Monday, December 27, 2010

Prominent Toronto doctor lauds provincial narcotics strategy - Healthzone.ca

Rick Glazier has seen the toll that narcotics abuse takes on two fronts – in his medical practice and in his own family.

His 18-year-old son Daniel, who struggled with depression and anxiety, died from an accidental overdose of the highly addictive painkiller OxyContin last year.

In the face of stigma and shame associated with addictions, the prominent Toronto doctor is making his family's story public in hopes it will help see new provincial plans aimed at combatting narcotic abuse through to fruition.

Glazier sat in the public gallery at Queen's Park on Wednesday as Health Minister Deb Matthews introduced new legislation to create a registry to track the prescribing of narcotics and controlled substances in Ontario.

"What Dr. Glazier has experienced first-hand is happening to families province-wide. The facts are staggering," Matthews said, noting that since 2004 the number of oxycodone-related deaths in the province has nearly doubled, as have narcotic-abuse related admissions to treatment and addiction services

Daniel was 14 when Glazier and his wife learned the teen was struggling with mental health problems and taking drugs like marijuana and ecstasy to self-medicate. Within a year, the teen's drug use became more indiscriminate and he was taking anything he could in an effort to feel normal.

Glazier's medical credentials are many, but even he couldn't find local treatment resources for his son. The doctor is a senior scientist at the Institute for Clinical Evaluative Sciences, core scientist at the Centre for Research on Inner City Health at St. Michael's Hospital, a family physician and a professor of family medicine at the University of Toronto.

Because of a severe shortage of treatment beds for young people struggling with both mental health problems and addictions, Glazier sent Daniel to a residential treatment facility in Utah. The teen stayed there for two years, finally returning home clean in 2008. He enrolled in George Brown College and appeared to have turned over a new leaf.

But on July 24, 2009, about a year after Daniel's return, Glazier and his wife were eating lunch at a roadside chip wagon during a drip up north to Algonquin Park when his pager went off. It was the police, calling to say Daniel had been found unresponsive that morning at the Toronto youth residential facility where he had been staying.

It was later learned Daniel had relapsed two weeks earlier and was buying OxyContin and Percocet off the streets. Toxicology tests found he had died from oxycodone toxicity. He had seen his psychiatrist and therapist the day before and showed no signs of being suicidal.

Like many addicts, Daniel hid his symptoms well. And like many young people, he felt invulnerable to the dangers of drugs.

"You couldn't have any idea of how much guilt and how much angst has been involved," Glazier said, his voice choking with emotion.

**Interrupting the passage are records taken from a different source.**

(** Every operation is a [session_step]. *)
Lemma step_writePacket p : respects session_step (writePacket p).
Proof. unfold writePacket. respects_auto. Qed.
Hint Resolve step_writePacket : tqdb.
Lemma step_writeOKWithRowsAndID a b m : respects session_step (writeOKWithRowsAndID a b m).
Proof. unfold writeOKWithRowsAndID. respects_auto. Qed.
Hint Resolve step_writeOKWithRowsAndID : tqdb.
Lemma step_writeOKWithInfo m : respects session_step (writeOKWithInfo m).
Proof. unfold writeOKWithInfo. respects_auto. Qed.
Hint Resolve step_writeOKWithInfo : tqdb.
Lemma step_writeError e : respects session_step (writeError error_text e).
Proof. unfold writeError. respects_auto. Qed.
Hint Resolve step_writeError : tqdb.
Lemma step_writeEOF : respects session_step (writeEOF).
Proof. unfold writeEOF. respects_auto. Qed.
Hint Resolve step_writeEOF : tqdb.
Lemma step_forwardBackendResponse r m : respects session_step (forwardBackendResponse r m).
Proof. unfold forwardBackendResponse. respects_auto. Qed.
Hint Resolve step_forwardBackendResponse : tqdb.
Lemma step_resetBackend : respects session_step (resetBackend).
Proof. unfold resetBackend. respects_auto. Qed.
Hint Resolve step_resetBackend : tqdb.
Lemma step_writeBackendPacket p : respects session_step (writeBackendPacket p).
Proof. unfold writeBackendPacket. respects_auto. Qed.
Hint Resolve step_writeBackendPacket : tqdb.
Lemma step_readBackendPacket : respects session_step (readBackendPacket).
Proof. unfold readBackendPacket. respects_auto. Qed.
Hint Resolve step_readBackendPacket : tqdb.
Lemma step_read_response b : respects session_step (read_response b).
Proof. unfold read_response. respects_auto. Qed.
Hint Resolve step_read_response : tqdb.
Lemma step_send_command c d : respects session_step (send_command c d).
Proof. unfold send_command. respects_auto. Qed.
Hint Resolve step_send_command : tqdb.
Lemma step_execBackendResponse : respects session_step (execBackendResponse).
Proof. unfold execBackendResponse. respects_auto. Qed.
Hint Resolve step_execBackendResponse : tqdb.
Lemma step_execBackendQuery q : respects session_step (execBackendQuery q).
Proof. unfold execBackendQuery. respects_auto. Qed.
Hint Resolve step_execBackendQuery : tqdb.
Lemma step_writeServerGreeting : respects session_step (writeServerGreeting).
Proof. unfold writeServerGreeting. respects_auto. Qed.
Hint Resolve step_writeServerGreeting : tqdb.
Lemma step_readClientAuth : respects session_step (readClientAuth).
Proof. unfold readClientAuth. respects_auto. Qed.
Hint Resolve step_readClientAuth : tqdb.
Lemma step_handle_auth p s c : respects session_step (handle_auth p s c).
Proof. unfold handle_auth. respects_auto. Qed.
Hint Resolve step_handle_auth : tqdb.
Lemma step_writeOK : respects session_step (writeOK).
Proof. unfold writeOK. respects_auto. Qed.
Hint Resolve step_writeOK : tqdb.
Lemma step_dialAndAuth a : respects session_step (dialAndAuth a).
Proof. unfold dialAndAuth. respects_auto. Qed.
Hint Resolve step_dialAndAuth : tqdb.
Lemma step_ensureBackendConn a n p : respects session_step (ensureBackendConn a n p).
Proof. unfold ensureBackendConn. respects_auto. Qed.
Hint Resolve step_ensureBackendConn : tqdb.
Lemma step_primary_of l : respects session_step (primary_of l).
Proof. unfold primary_of. respects_auto. Qed.
Hint Resolve step_primary_of : tqdb.
Lemma step_ensureBackend n : respects session_step (ensureBackend n).
Proof. unfold ensureBackend. respects_auto. Qed.
Hint Resolve step_ensureBackend : tqdb.

Context `{!DriverLaws}.

Lemma flags_begin c : flags_agree (c {{ status := Z.lor (status c) StatusInTrans; inTransaction := true }}).
Proof.
  destruct c. unfold flags_agree. cbn. unfold constant. rewrite in_trans_bit. symmetry. apply negb_true_iff, Z.eqb_neq.
  intros E. apply (f_equal (fun z => Z.testbit z 0)) in E. rewrite Z.land_spec, Z.lor_spec, orb_true_r in E. done.
Qed.

Lemma flags_end c : flags_agree (c {{ status := Z.ldiff (status c) StatusInTrans; inTransaction := false }}).
Proof.
  destruct c. unfold flags_agree. cbn. unfold constant. rewrite in_trans_bit. symmetry. apply negb_false_iff, Z.eqb_eq.
  apply Z.bits_inj'. intros n Hn. rewrite Z.land_spec, Z.ldiff_spec, Z.bits_0. destruct (Z.testbit _ n), (Z.testbit 1 n); done.
Qed.

Lemma step_begin : respects session_step (update (fun c => c {{ status := Z.lor (status c) StatusInTrans; inTransaction := true }})).
Proof. apply respects_update. intros c _. apply flags_begin. Qed.
Lemma step_end : respects session_step (update (fun c => c {{ status := Z.ldiff (status c) StatusInTrans; inTransaction := false }})).
Proof. apply respects_update. intros c _. apply flags_end. Qed.
Hint Resolve step_begin step_end : tqdb.

Lemma step_handleBegin m : respects session_step (handleBegin m).
Proof. unfold handleBegin. respects_auto. Qed.
Hint Resolve step_handleBegin : tqdb.
Lemma step_handleCommit m : respects session_step (handleCommit m).
Proof. unfold handleCommit. respects_auto. Qed.
Hint Resolve step_handleCommit : tqdb.
Lemma step_handleRollback m : respects session_step (handleRollback m).
Proof. unfold handleRollback. respects_auto. Qed.
Hint Resolve step_handleRollback : tqdb.
Lemma step_infile_loop n : respects session_step (infile_loop n).
Proof. induction n as [|n IH]; cbn [infile_loop]; respects_auto. Qed.
Hint Resolve step_infile_loop : tqdb.
Lemma step_handleLocalInfile r m : respects session_step (handleLocalInfile r m).
Proof. unfold handleLocalInfile. respects_auto. Qed.
Hint Resolve step_handleLocalInfile : tqdb.
Lemma step_handleShowTQDBStatus m : respects session_step (handleShowTQDBStatus m).
Proof. unfold handleShowTQDBStatus. respects_auto. Qed.
Hint Resolve step_handleShowTQDBStatus : tqdb.
Lemma step_executeImmediateWrite q f l t m : respects session_step (executeImmediateWrite q f l t m).
Proof. unfold executeImmediateWrite. respects_auto. Qed.
Hint Resolve step_executeImmediateWrite : tqdb.
Lemma step_enqueue k q p b : respects session_step (enqueue k q p b).
Proof. unfold enqueue. respects_auto. Qed.
Hint Resolve step_enqueue : tqdb.
Lemma step_batch_done r m : respects session_step (batch_done r m).
Proof. unfold batch_done. respects_auto. Qed.
Hint Resolve step_batch_done : tqdb.
Lemma step_handleBatchedWrite q b f l t m : respects session_step (handleBatchedWrite error_text q b f l t m).
Proof. unfold handleBatchedWrite. respects_auto. Qed.
Hint Resolve step_handleBatchedWrite : tqdb.
Lemma step_serve_cached f r m : respects session_step (serve_cached f r m).
Proof. unfold serve_cached. respects_auto. Qed.
Hint Resolve step_serve_cached : tqdb.
Lemma step_cache_get_or_wait k : respects session_step (cache_get_or_wait k).
Proof. unfold cache_get_or_wait. respects_auto. Qed.
Hint Resolve step_cache_get_or_wait : tqdb.
Lemma step_set_and_notify k v t : respects session_step (set_and_notify k v t).
Proof. unfold set_and_notify. respects_auto. Qed.
Hint Resolve step_set_and_notify : tqdb.
Lemma step_cancel_inflight k : respects session_step (cancel_inflight k).
Proof. unfold cancel_inflight. respects_auto. Qed.
Hint Resolve step_cancel_inflight : tqdb.
Lemma step_serve_hit f l t n r m : respects session_step (serve_hit f l t n r m).
Proof. unfold serve_hit. respects_auto. Qed.
Hint Resolve step_serve_hit : tqdb.
Lemma step_join_flight p f l m : respects session_step (join_flight p f l m).
Proof. unfold join_flight. respects_auto. Qed.
Hint Resolve step_join_flight : tqdb.
Lemma step_lookup_cache p f l t m : respects session_step (lookup_cache p f l t m).
Proof. unfold lookup_cache. respects_auto. Qed.
Hint Resolve step_lookup_cache : tqdb.
Lemma step_choose_backend p : respects session_step (choose_backend p).
Proof. unfold choose_backend. respects_auto. Qed.
Hint Resolve step_choose_backend : tqdb.
Lemma step_deliver p f l t m n r : respects session_step (deliver p f l t m n r).
Proof. unfold deliver. respects_auto. Qed.
Hint Resolve step_deliver : tqdb.
Lemma step_run_on_backend p f l t m : respects session_step (run_on_backend p f l t m).
Proof. unfold run_on_backend. respects_auto. Qed.
Hint Resolve step_run_on_backend : tqdb.
Lemma step_route_fqn p : respects session_step (route_fqn p).
Proof. unfold route_fqn. respects_auto. Qed.
Hint Resolve step_route_fqn : tqdb.
Lemma step_handle_use d m : respects session_step (handle_use d m).
Proof. unfold handle_use. respects_auto. Qed.
Hint Resolve step_handle_use : tqdb.
Lemma step_handleSingleQuery q p m : respects session_step (handleSingleQuery error_text q p m).
Proof. unfold handleSingleQuery. respects_auto. Qed.
Hint Resolve step_handleSingleQuery : tqdb.
Lemma step_run_statements ss p : respects session_step (run_statements error_text ss p).
Proof. induction ss as [|q ss IH]; cbn [run_statements]; respects_auto. Qed.
Hint Resolve step_run_statements : tqdb.
Lemma step_append_packet acc : respects session_step (append_packet acc).
Proof. unfold append_packet. respects_auto. Qed.
Hint Resolve step_append_packet : tqdb.
Lemma step_append_packets n : forall acc, respects session_step (append_packets n acc).
Proof. induction n as [|n IH]; intros acc; cbn [append_packets]; respects_auto. Qed.
Hint Resolve step_append_packets : tqdb.
Lemma step_append_definitions n acc : respects session_step (append_definitions n acc).
Proof. unfold append_definitions. respects_auto. Qed.
Hint Resolve step_append_definitions : tqdb.
Lemma step_prepare_ok q r f : respects session_step (prepare_ok q r f).
Proof. unfold prepare_ok. respects_auto. Qed.
Hint Resolve step_prepare_ok : tqdb.
Lemma step_handlePrepare q : respects session_step (handlePrepare q).
Proof. unfold handlePrepare. respects_auto. Qed.
Hint Resolve step_handlePrepare : tqdb.
Lemma step_handleBatchedPreparedExecute d p v : respects session_step (handleBatchedPreparedExecute error_text d p v).
Proof. unfold handleBatchedPreparedExecute. respects_auto. Qed.
Hint Resolve step_handleBatchedPreparedExecute : tqdb.
Lemma step_cache_set k v t : respects session_step (cache_set k v t).
Proof. unfold cache_set. respects_auto. Qed.
Hint Resolve step_cache_set : tqdb.
Lemma step_execute_on_backend d p k : respects session_step (execute_on_backend d p k).
Proof. unfold execute_on_backend. respects_auto. Qed.
Hint Resolve step_execute_on_backend : tqdb.
Lemma step_handleExecute d : respects session_step (handleExecute error_text d).
Proof. unfold handleExecute. respects_auto. Qed.
Hint Resolve step_handleExecute : tqdb.
Lemma step_handleStmtClose d : respects session_step (handleStmtClose d).
Proof. unfold handleStmtClose. respects_auto. Qed.
Hint Resolve step_handleStmtClose : tqdb.
Lemma step_handleStmtReset d : respects session_step (handleStmtReset d).
Proof. unfold handleStmtReset. respects_auto. Qed.
Hint Resolve step_handleStmtReset : tqdb.
Lemma step_handle_init_db d : respects session_step (handle_init_db d).
Proof. unfold handle_init_db. respects_auto. Qed.
Hint Resolve step_handle_init_db : tqdb.
Lemma step_handleQuery q : respects session_step (handleQuery error_text q).
Proof. unfold handleQuery. respects_auto. Qed.
Hint Resolve step_handleQuery : tqdb.
Lemma step_dispatch c d : respects session_step (dispatch error_text c d).
Proof. unfold dispatch. respects_auto. Qed.
Hint Resolve step_dispatch : tqdb.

In the time since Daniel's death, Glazier heard that a panel of experts had been commissioned by the province to make recommendations on a narcotics strategy. He got in touch and asked if he could help. He was in turn asked if he'd be willing to have Daniel's story made public to raise awareness of the issue.

He sat down with his wife and two daughters and they made a decision collectively: "The main purpose (of the strategy) is to prevent these kinds of deaths and this kind of suffering and we felt we had to do what we could to support it, even if it meant being in an emotional and difficult place."

The legislation, if implemented, would lead to the creation of a registry that would issue an alert when someone tries to get the same drugs from different doctors or fills multiple prescriptions at different pharmacies. It would also identify doctors and pharmacists who are prescribing or dispensing too many drugs, ultimately making fewer drugs available on the streets.

The new narcotics strategy is also aimed at educating the health-care sector about appropriate prescribing and dispensing, and there are plans to increase addiction treatment resources.

Glazier's insights into the issue are also informed by his work. Addicts often walk into his Sherbourne St. practice asking for painkillers. He and his colleagues have a policy of not prescribing such drugs during a patient's first visit to discourage the practice of doctor-shopping.

Some say the province's strategy is long overdue. Ontario has the highest rate of narcotics use in Canada, but five other provinces have done more to monitor usage. As well, 41 American states have already enacted legislation to monitor prescription drugs.

Back in 2000, Richmond Hill mother Penny Long lobbied the province to create such a monitoring registry a year after her daughter died of an accidental overdose. Karly, 29, had bipolar disorder and in the week before she died went to emergency departments, walk-in clinics and doctors' offices and managed to obtain hundreds of drugs, including painkillers.

"She was double-doctoring and stockpiling because she was terrified she would run out. She was addicted and no one was helping her . . . ," Long said.

Long said she is pleased the province is finally creating a registry, but wonders how many lives could have been saved had it been done earlier.

"It's a wonderful step forward, but why did it have to take 10 years?"